Speaking from experience
Throughout the evening, Jardini, Luna, and Zachary spoke about their sources of motivation, challenges they have faced, and the advice they would give to their younger selves.
“In leadership, women are the ones who tend to carry the bulk of responsibility, at least in my experience,” said Luna, who was hired as a director of finance shortly after graduating from University of California, Los Angeles. “We have to learn balance and self-worth in an area where those things are not always naturally given, and we have to fight.”
As a young woman managing a team of 12 in a directorial role, Luna says she wasn’t always taken seriously. It took an array of skills, such as confidence, hard work, and the ability to speak with gravitas in order for her colleagues to consider her ideas.
Similarly, Jardini explained how different positions throughout her 30-year career in law granted her a cache of expertise. Before her tenure at Fannie Mae, she worked as a lawyer and then as a federal prosecutor, which led to the position of chief of criminal investigation at the Internal Revenue Service.
Throughout each appointment, Jardini said, she built trust and empathy with her coworkers and aimed to partner with employees instead of simply directing them. She encouraged audience members to seek mentorship everywhere, not just from superiors, saying, “If you stop learning, you’ll stop leading.”
Zachary agreed, revealing that members of her community—both professional and personal—are the reason she has found success, and she is already paying it forward by making space for other women at AT&T. As the former president of Women of AT&T, Zachary promoted professional and personal development of the company’s female employees while increasing membership and planning networking activities.
Making an impact
When asked about their legacies, each woman was able to point to a specific professional event that made her feel as though she made an impact on the lives of others.
As an executive at a mortgage loan company during the height of the 2008 recession, Jardini leaned on her training in law and ethics in order to draft a strong code of conduct and build a culture of ethics within the organization. “We were able to turn the company away from the recession and toward helping our customers,” she said. “It was that strong cultural bond that carried us through a crisis.”
As the former chief financial officer of YWCA of Greater Los Angeles, Luna recalled the feeling of fulfillment she received from being a part of the team that strengthened the organization’s job corps program.

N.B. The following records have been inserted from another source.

(** ** Where a signal lies

    [x ^ 7] numbers the bits of each byte from the most significant one, so that the
    bits of a big-endian signal follow one another. *)
Definition signal_bit (endian : ComSignalEndianess_type) (bitPosition bitSize k : Z) : Z :=
  match endian with
  | COM_BIG_ENDIAN => Z.lxor (Z.lxor bitPosition 7 + (bitSize - 1 - k)) 7
  | _ => bitPosition + k
  end.

(** The window the code accesses: its lowest bit, its direction, its addresses. *)
Definition lsb (endian : ComSignalEndianess_type) (bitPosition bitSize : Z) : Z :=
  match endian with COM_BIG_ENDIAN => lsbIndex_big bitPosition bitSize | _ => bitPosition end.
Definition direction (endian : ComSignalEndianess_type) : Z :=
  match endian with COM_BIG_ENDIAN => -1 | _ => 1 end.
Definition addrs (d b : Z) (m : nat) : list Z := (fun i => b + d * Z.of_nat i) <$> seq 0 m.
Definition window_bytes (n : nat) (endian : ComSignalEndianess_type) (bitPosition bitSize : Z) : nat :=
  if 8 * Z.of_nat n - lsb endian bitPosition bitSize mod 8 <? bitSize then S n else n.
Definition window (n : nat) (endian : ComSignalEndianess_type) (ptr bitPosition bitSize : Z) : list Z :=
  addrs (direction endian) (ptr + lsb endian bitPosition bitSize / 8)
    (window_bytes n endian bitPosition bitSize).

Lemma lxor_7 x : Z.lxor x 7 = 8 * (x / 8) + (7 - x mod 8).
Proof.
  assert (H : forallb (fun r => forallb (fun i =>
    Bool.eqb (Z.testbit (7 - r) i) (negb (Z.testbit r i))) [0;1;2]) [0;1;2;3;4;5;6;7] = true)
    by reflexivity.
  rewrite forallb_forall in H. specialize (H (x mod 8)).
  assert (Hr : 0 <= x mod 8 < 8) by (apply Z.mod_pos_bound; lia).
  assert (Hin : In (x mod 8) [0;1;2;3;4;5;6;7]) by (cbn; lia).
  specialize (H Hin). rewrite forallb_forall in H.
  apply Z.bits_inj'; intros i Hi. rewrite Z.lxor_spec.
  replace (8 * (x / 8) + (7 - x mod 8)) with (Z.lor (Z.shiftl (x / 8) 3) (7 - x mod 8)).
  2:{ assert (E : Z.land (Z.shiftl (x / 8) 3) (7 - x mod 8) = 0).
      { apply Z.bits_inj'; intros j Hj. rewrite Z.land_spec, Z.shiftl_spec, Z.testbit_0_l by lia.
        destruct (Z.lt_ge_cases j 3).
        - by rewrite Z.testbit_neg_r by lia.
        - rewrite (testbit_high 3 (7 - x mod 8)); [btauto | unfold in_width; lia | lia]. }
      rewrite <- Z.lxor_lor, <- Z.add_nocarry_lxor, Z.shiftl_mul_pow2 by (done || lia). lia. }
  rewrite Z.lor_spec, Z.shiftl_spec by lia. destruct (Z.lt_ge_cases i 3).
  - rewrite (Z.testbit_neg_r _ (i - 3)) by lia. cbn [orb].
    assert (Hi3 : In i [0;1;2]) by (cbn; lia). specialize (H i Hi3). apply Bool.eqb_prop in H.
    rewrite H. change 8 with (2 ^ 3). rewrite Z.mod_pow2_bits_low by lia.
    assert (Z.testbit 7 i = true) as -> by (destruct Hi3 as [<-|[<-|[<-|[]]]]; done). btauto.
  - rewrite (testbit_high 3 7), (testbit_high 3 (7 - _)) by (unfold in_width; lia).
    rewrite xorb_false_r, orb_false_r. change 8 with (2 ^ 3). rewrite Z.div_pow2_bits by lia.
    f_equal. lia.
Qed.

Lemma lsb_nonneg endian pos size : 0 <= pos -> 0 <= lsb endian pos size.
Proof.
  intros. destruct endian; try done. unfold lsb, lsbIndex_big. apply Z.lxor_nonneg.
  assert (0 <= u32 (Z.lxor pos 7 + size - 1)) by (apply Z.mod_pos_bound; lia). lia.
Qed.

Providing housing, food, healthcare, and professional opportunities to improve the lives of at-risk youth in downtown Los Angeles was one of the highlights of her career.
Zachary is involved in a number of nonprofit organizations that work to enhance the lives of those in underserved communities. When AT&T launched the Believe Chicago initiative, a network of grassroots efforts to increase awareness of how gun violence was affecting the lives of those in 19 of the city’s neighborhoods, Zachary was a proponent of bringing the initiative to Atlanta, Dallas, and Los Angeles.
In closing, the panelists offered up advice they would give their younger selves. Luna said to “enjoy the moment.” Zachary advocated for education. And Jardini emphasized the importance of teamwork: “If you’re working by your own motivation alone, you will fail,” she said. “Always be in touch with your empathy. Always be mindful of what other people are feeling, and make sure you know what success looks like in their eyes.”
The 21st Century Leadership speaker series is part of the Purposeful Leadership Initiative. Past events have featured speakers such as TripAdvisor CEO Steve Kaufer, Esri Chief Marketing Officer Marianna Kantor, and Trust Factor author Paul Zak Support for the series has also been provided by the Banta Center for Purposeful and Ethical Leadership.